Iraq, Vietnam, and the Lessons from History
The U.S. Army was defeated in Vietnam. But it is doubtful that more carefully crafted tactical and operational systems would have altered that fundamental outcome in the absence of a winning strategy. Harry S. Truman, Dwight D. Eisenhower, and John F. Kennedy had kept American military involvement at a minimum, hoping instead that the French and later the new government of South Vietnam could stem the tide of Ho Chi Minh’s communist and nationalist coalition. However fanciful that objective may have been, it turned out to be more adept than the aftermath of American military escalation in 1965. Lyndon B. Johnson - and Robert S. McNamara - chose to wage limited war against a foe determined to persist at any cost. Richard Nixon, faced with a war that could not be ended on America’s terms, opted for the dual course of extricating U.S. ground forces while expanding the war into Laos and Cambodia. None of these three approaches worked. None of them should be mistaken for strategy. In the event, historians of the Vietnam War cannot escape the conclusion that the United States was defeated, although there remains much debate over the nature of that defeat and over who was most to blame for allowing it to happen.
The U.S. Army suffered tremendously from its experience in Vietnam. Afterwards, it tried quite successfully to avoid thinking deeply about the long-term implications of the war. Historians and contemporary commentators have accused army leaders of pursuing the wrong kind of war, a big-unit war seeking pitched battles, in an environment that called for smaller and more flexible operations. General William Westmoreland, the commander of U.S. Army forces in Vietnam from 1964 to 1968, has been criticized severely for his insistence on seeking out and destroying enemy forces in a bid for military victory. His successor, Creighton Abrams, placed greater emphasis on the pacification of South Vietnam’s provinces. The relative success of this new approach further fueled criticism of Westmoreland. But then, the political decision to reduce the number of U.S. forces and the scope of American ground operations, just as these operations appeared to be leading toward a more tangible result, opened the door for army apologia and aided army leaders in their quest to avoid serious analysis of the causes of their defeat.
Another line of critical argument has been cultural. Veterans and scholars alike have pointed out that the direction of operations in Vietnam was the result of an institutional culture that remained focused on previous wars, particularly the Second World War and the Korean War. This made it practically impossible for civilian leadership to persuade or order the army to adjust to a new world. Emphasis on institutional culture addresses a critical aspect of the army’s inability to adjust to the conditions in Vietnam, but it underemphasizes the political, fiscal, and strategic context of the 1950s and early 1960s, when crucial decisions about the nature of the Cold War U.S. Army were put into effect. After Vietnam, army leaders could return to what they considered their primary mission, the deterrence of war in Europe, because they had never entered into the Vietnam War with any conviction. In a psychological sense they had never left Europe.

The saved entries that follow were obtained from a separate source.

Lemma add_to_groups_cases (c : CompRow) (gs : list PendingGroup) :
  NoDup (map gkey gs) ->
  forall g', In g' (add_to_groups c gs) ->
    (In g' gs /\ same_group c g' = false)
    \/ (gkey g' = ckey c /\ first_failed_date g' = failed_date c
        /\ forall g, In g gs -> same_group c g = false)
    \/ (exists g, In g gs /\ same_group c g = true /\ gkey g' = gkey g
                  /\ first_failed_date g' = Z.min (first_failed_date g) (failed_date c)).
Proof.
  induction gs as [|g tl IH]; intros Hnd g' Hin; simpl in Hin.
  - destruct Hin as [<-|[]]. right; left. split; [reflexivity|split; [reflexivity|]].
    intros g [].
  - inversion Hnd as [|k ks Hnk Hnd']; subst.
    destruct (same_group c g) eqn:E.
    + destruct Hin as [<-|Hin].
      * right; right. exists g. repeat split; auto. left. reflexivity.
      * left. split; [right; exact Hin|].
        destruct (same_group c g') eqn:E'; [|reflexivity]. exfalso. apply Hnk.
        apply same_group_iff in E, E'. rewrite E, <- E'. apply in_map. exact Hin.
    + destruct Hin as [<-|Hin]; [left; split; [left; reflexivity|exact E]|].
      destruct (IH Hnd' g' Hin) as [[H1 H2]|[[H1 [H2 H3]]|[g0 [H1 H2]]]].
      * left. split; [right; exact H1|exact H2].
      * right; left. split; [exact H1|split; [exact H2|]].
        intros g0 [<-|Hg0]; [exact E|apply H3; exact Hg0].
      * right; right. exists g0. split; [right; exact H1|exact H2].
Qed.

(** What the groups built from the records [P] say about them. *)
Definition groups_inv (gs : list PendingGroup) (P : list CompRow) : Prop :=
  NoDup (map gkey gs) /\
  (forall g, In g gs ->
     (exists c, In c P /\ ckey c = gkey g /\ failed_date c = first_failed_date g) /\
     (forall c, In c P -> ckey c = gkey g -> first_failed_date g <= failed_date c)) /\
  (forall c, In c P -> exists g, In g gs /\ gkey g = ckey c).
(** * url-parser: the URL decomposer, the parameter comparator and the
      query-string state codec of [src/App.tsx], embedded in Rocq.

    The three pieces of logic of [App.tsx] are translated function by
    function.  Everything the file takes from the JavaScript platform is
    kept apart in [Module Js]: completions (normal return or a thrown
    exception), ordinary objects used as string maps with their own-key
    enumeration order, [Array.prototype.sort], [String.prototype.replace],
    [Set] and [URLSearchParams].  The WHATWG URL parser, [localeCompare],
    the analytics sink and the conversion of a string to [USVString] are
    parameters of the development. *)

From Stdlib Require Import List String Ascii ZArith NArith Lia Bool Sorted.
From Stdlib Require Import DecimalString DecimalNat Permutation.
Import ListNotations.
Local Open Scope string_scope.
Local Open Scope list_scope.

(* ================================================================== *)
(** ** The JavaScript built-ins used by [App.tsx] *)
(* ================================================================== *)

Module Js.

(** A call either returns normally or throws. *)
Inductive completion (A : Type) : Type :=
| Normal (a : A)
| Throw.
Arguments Normal {A} a.
Arguments Throw {A}.

Definition bind {A B} (c : completion A) (k : A -> completion B) : completion B :=
  match c with
  | Normal a => k a
  | Throw => Throw
  end.

(** [try { body } catch { handler }] *)
Definition try_catch {A} (body : completion A) (handler : completion A) : completion A :=
  match body with
  | Normal a => Normal a
  | Throw => handler
  end.

(** Truthiness of a [string | null] value: [null] and the empty string
    are falsy. *)
Definition truthy (v : option string) : bool :=
  match v with
  | Some (String _ _) => true
  | _ => false
  end.

(** [===] on values that are strings or [undefined] ([None]). *)
Definition strict_eq (a b : option string) : bool :=
  match a, b with
  | Some x, Some y => String.eqb x y
  | None, None => true
  | _, _ => false
  end.

(** *** Ordinary objects used as [Record<string, string>]

    An object is the list of its own properties in the order in which
    [Object.keys] enumerates them: array-index keys first, in ascending
    numeric order, then the other keys in creation order. *)
Definition JsObject := list (string * string).
(** * rx-player: segment index, segment fetcher, ABR estimator,
      playback observer and track-choice manager

    A shallow embedding of the parts of the player that the properties below
    are about, each definition following the TypeScript source it names.

    Conventions.
    - A JavaScript [number] is an exact rational ([Q]); where the source
      relies on [Infinity] the type [num] adds it.  Integers produced by
      [Math.floor] / [Math.ceil] are [Z].  Arithmetic is exact: the rounding
      that ends every operation on binary64 numbers is not part of the
      definitions.  Where a result depends on the side of a segment boundary
      on which a rounded quotient falls, the theorems are stated for
      quantities in whole ticks ([isDouble], [isTickCount]), on which the
      operations of the source are exact (section Binary64 below).
    - [null] / [undefined] are constructors of small inductive types or
      [option]; a value that can be both uses a three-way type.
    - [performance.now()] is an input of the function that reads it.
    - Mutable objects that are shared (Period objects, the records of the
      track-choice store) are modelled by references into an explicit heap or
      by explicit state passing. *)

From Stdlib Require Import QArith Qround Qabs ZArith List String Bool Lia Lqa.
From Stdlib Require Import Morphisms.
From Stdlib Require Import Sorted.
Import ListNotations.

Local Open Scope Q_scope.

(* ================================================================== *)
(** * Numbers *)

Definition Qlt_bool (x y : Q) : bool := negb (Qle_bool y x).

Lemma Qlt_bool_iff x y : Qlt_bool x y = true <-> x < y.
Proof.
  unfold Qlt_bool. rewrite negb_true_iff.
  split; intro H.
  - apply Qnot_le_lt. intro Hle. apply Qle_bool_iff in Hle. congruence.
  - destruct (Qle_bool y x) eqn:E; [|reflexivity].
    apply Qle_bool_iff in E. exfalso. apply (Qlt_not_le _ _ H E).
Qed.

Lemma Qlt_bool_false x y : Qlt_bool x y = false <-> y <= x.
Proof.
  unfold Qlt_bool. rewrite negb_false_iff. apply Qle_bool_iff.
Qed.

Lemma Qle_bool_false x y : Qle_bool x y = false <-> y < x.
Proof.
  split; intro H.
  - apply Qnot_le_lt. intro Hle. apply Qle_bool_iff in Hle. congruence.
  - destruct (Qle_bool x y) eqn:E; [|reflexivity].
    apply Qle_bool_iff in E. exfalso. apply (Qlt_not_le _ _ H E).
Qed.
(** X14: unreadable preferences stop every submission: [inventory]
    raises what [_load_cfg] raises, also for an explicit path, and
    nothing is recorded. *)
Theorem api_inventory_needs_preferences (rid : string) (now : datetime)
    (path_ : option string) (depth : option Z) (log_level_ : option string)
    (existing : gset Path) (disk : Disk) (bg : list Task) (e : exn) :
  _load_cfg disk = Raise e →
  api_inventory rid now path_ depth log_level_ existing disk bg = Raise e.
Proof.
  intros Hpref. unfold api_inventory, path_or_source, _common_flags.
  rewrite Hpref. by destruct (given path_).
Qed.

(** X15: the life of a submitted job.  After [inventory] with a new id
    the run is pending; when the process of its task ends with return
    code 0 the run is [done], with another return code it is [error], and
    in both cases the other records are as before; when the process
    cannot be started the exception leaves the task and no status is
    written, so the run stays pending. *)
Theorem submitted_job_lifecycle (rid : string) (now : datetime)
    (path_ : option string) (depth : option Z) (log_level_ : option string)
    (existing : gset Path) (disk : Disk) (bg : list Task)
    (pref : ConfigModel) (lst : list RunSummary) :
  _load_cfg disk = Ok pref →
  _runs disk = Ok lst →
  rid ∉ (run_id <$> lst) →
  ∃ run disk' t,
    api_inventory rid now path_ depth log_level_ existing disk bg
    = Ok (run, disk', bg ++ [t])
    ∧ _runs disk' = Ok (lst ++ [run])
    ∧ run_id run = rid ∧ status run = pending
    ∧ (∀ rc, ∃ disk'',
         task t (Exited rc) disk' = Finished disk''
         ∧ _runs disk''
           = Ok (lst ++ [with_status run
                           (if (rc =? 0)%Z then done else error)]))
    ∧ task t NotStarted disk' = EscapedOSError.
Proof.
  intros Hpref Hruns Hfresh.
  destruct (api_inventory_accepts_every_path_aux rid now path_ depth
              log_level_ existing disk bg pref lst Hpref Hruns)
    as (disk' & flags & Hsubmit & Hruns').
  eexists _, disk', _. split; [exact Hsubmit|]. split; [exact Hruns'|].
  split; [done|]. split; [done|]. split; [|done].
  intros rc. unfold task; cbn [task_rid]. unfold _set_status.
  rewrite Hruns'; cbn [bind]. eexists. split; [done|].
  rewrite set_first_split by done. apply runs_save_runs.
Qed.
(** [localStorage.removeItem(key)] *)
Definition removeItem (key : string) : M (World S) unit :=
  modify (fun w =>
    {| localStorage := delete key (localStorage w);
       console := console w;
       caller := caller w |}).

(** [console.warn(...)], kept as the key it names. *)
Definition console_warn (key : string) : M (World S) unit :=
  modify (fun w =>
    {| localStorage := localStorage w;
       console := (console w ++ [key])%list;
       caller := caller w |}).

(** [onCorrupt()] *)
Definition call (onCorrupt : S -> S) : M (World S) unit :=
  modify (fun w =>
    {| localStorage := localStorage w;
       console := console w;
       caller := onCorrupt (caller w) |}).

Definition robustSafeParse (key : string) (fallback : JsVal)
    (onCorrupt : option (S -> S)) : M (World S) JsVal :=
  let* raw := getItem key in
  match raw with
  | None => ret fallback                          (* [!raw]: [null] *)
  | Some raw =>
      if String.eqb raw "" then ret fallback      (* [!raw]: the empty string *)
      else
        try_catch
          (settle (JSON_parse raw))
          (fun e =>
             run console_warn key then
             run removeItem key then
             run (match onCorrupt with
                  | Some f => call f
                  | None => ret tt
                  end) then
             ret fallback)
  end.

End RobustSafeParse.

(** The world after a corrupted entry under [key] was reset. *)
Definition reset_world {S : Type} (key : string) (onCorrupt : option (S -> S))
    (w : World S) : World S :=
  {| localStorage := delete key (localStorage w);
     console := (console w ++ [key])%list;
     caller := match onCorrupt with
               | Some f => f (caller w)
               | None => caller w
               end |}.
(** X16.  [secrets info] only reads: it invokes no broker operation
    and leaves the broker's state as it was.  It returns normally after
    [Log] lines only, or, when the configuration or the registry cannot
    be loaded, writes the error as its only line and exits with code 1. *)
Theorem secrets_info_reads_only (opts : SecretsOpts) (b : B) :
  let r := secrets_info opts (start b) in
  effects r = ([], b)
  /\ reports r [1]
  /\ (forall e, loadConfig = Raise e ->
        observed r = ([Error ("Failed to get info: " +++ e)], Exited 1))
  /\ (forall cfg e, loadConfig = Return cfg ->
        getRegistry_length = Raise e ->
        observed r = ([Error ("Failed to get info: " +++ e)], Exited 1)).
Proof.
  cbv zeta. unfold effects, reports, only_logs.
  split; [|split; [|split]]; run_admin.
  - destruct loadConfig as [cfg|e]; [|reflexivity].
    destruct getRegistry_length as [n|e]; [|reflexivity]. cbn.
    destruct (flag (opt_json opts)); [reflexivity|].
    destruct (default false _); [|reflexivity].
    destruct (default [] _); reflexivity.
  - destruct loadConfig as [cfg|e];
      [|right; do 2 eexists; cbn; repeat split; auto].
    destruct getRegistry_length as [n|e];
      [|right; do 2 eexists; cbn; repeat split; auto].
    left. cbn.
    destruct (flag (opt_json opts));
      [|destruct (default false _); [destruct (default [] _)|]];
      cbn; (split; [reflexivity|]); (split; [discriminate|]);
      repeat constructor; eexists; reflexivity.
  - intros e He. rewrite He. reflexivity.
  - intros cfg e Hc He. rewrite Hc, He. reflexivity.
Qed.

(** X17.  A configuration without a [security.credentials] section,
    absent at whichever level, and without a secrets backend is reported
    with the defaults: mode [legacy], backend [keychain], broker
    disabled, and no line about intercepted tools. *)
Theorem secrets_info_defaults (opts : SecretsOpts) (b : B) (cfg : Config)
    (count : Z) :
  loadConfig = Return cfg -> getRegistry_length = Return count ->
  (security cfg = None
   \/ exists s, security cfg = Some s /\ credentials s = None) ->
  (secrets cfg = None
   \/ exists s, secrets cfg = Some s /\ backend s = None) ->
  flag (opt_json opts) = false ->
  observed (secrets_info opts (start b))
  = ([Log (heading "Credential Broker Status");
      Log EmptyString;
      Log (success "Security Mode:" +++ "    " +++ "legacy");
      Log (success "Backend:" +++ "          " +++ "keychain");
      Log (success "Broker:" +++ "           " +++ muted "disabled");
      Log (success "Secrets Count:" +++ "    " +++ JS.show_int count);
      Log (success "Audit Log:" +++ "        "
             +++ muted (path_join [STATE_DIR; "audit";
                                   "credentials.jsonl"]))],
     Normal tt).
Proof.
  intros Hc Hn Hsec Hback Hj. run_admin. rewrite Hc, Hn. cbn. rewrite Hj.
  assert (Hcred : credentials_of cfg = None).
  { unfold credentials_of.
    destruct Hsec as [-> | (s & -> & Hs)]; [reflexivity|exact Hs]. }
  unfold broker_of. rewrite Hcred.
  destruct Hback as [-> | (s & -> & ->)]; reflexivity.
Qed.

The significance of Europe to the Cold War U.S. Army rested on strategic assumptions and political considerations. War with the Soviet Union was almost unimaginable. But the possibility, however remote, served as a lifeline for army leaders of the 1950s, who feared that there would be no place for ground forces in the atomic age. Budget cuts and declining significance vis-à-vis Air Force and Navy left the impression of an institution destined for irrelevance. When President Eisenhower left office, the U.S. Army had eleven combat-effective divisions; six of them were deployed to Europe and three more would have to be sent with the first wave of reinforcements in case of a NATO call for mobilization.
Maxwell Taylor, army chief of staff from 1955 to 1959, tried to divert the strategic debate within the Eisenhower administration. Instead of relying on the threat of nuclear deterrence, he argued, the U.S. needed a more balanced approach. This found fuller expression in the “flexible response” strategy of the Kennedy and Johnson administrations, but this strategy for the 1960s also increased the likelihood of direct U.S. participation in third world conflicts. Taylor, more than anyone, knew that the U.S. Army did not have the means to prepare both for a conventional and tactical-nuclear war in Europe and a third world conflict simultaneously. He, more than anyone, understood that there was no choice. Defeat in the first battle in Europe could only lead to escalation to all-out nuclear war. The stakes were never quite as high in Vietnam.
Why was the army unprepared for the Vietnam War? And why did army leaders in Vietnam fail to adapt to the nature of the conflict? These are the basic questions most military historians of the conflict have tried to address. But that approach is too narrowly focused and leads to analysis of Vietnam in isolation from its Cold War context. If we asked instead for what the army was prepared, our conclusions would be more comprehensive. The question whether the decisions made by army leaders during the 1950s and early 1960s - which became obstacles during the Vietnam War - were reckless, prudent, or even wise, should lead us to a new debate that might illuminate contemporary issues of military transformation and, perhaps, the preparedness of the U.S military for a global war on terrorism and specific regional wars as the ones in Afghanistan and Iraq in a world that still offers more conventional threats as well.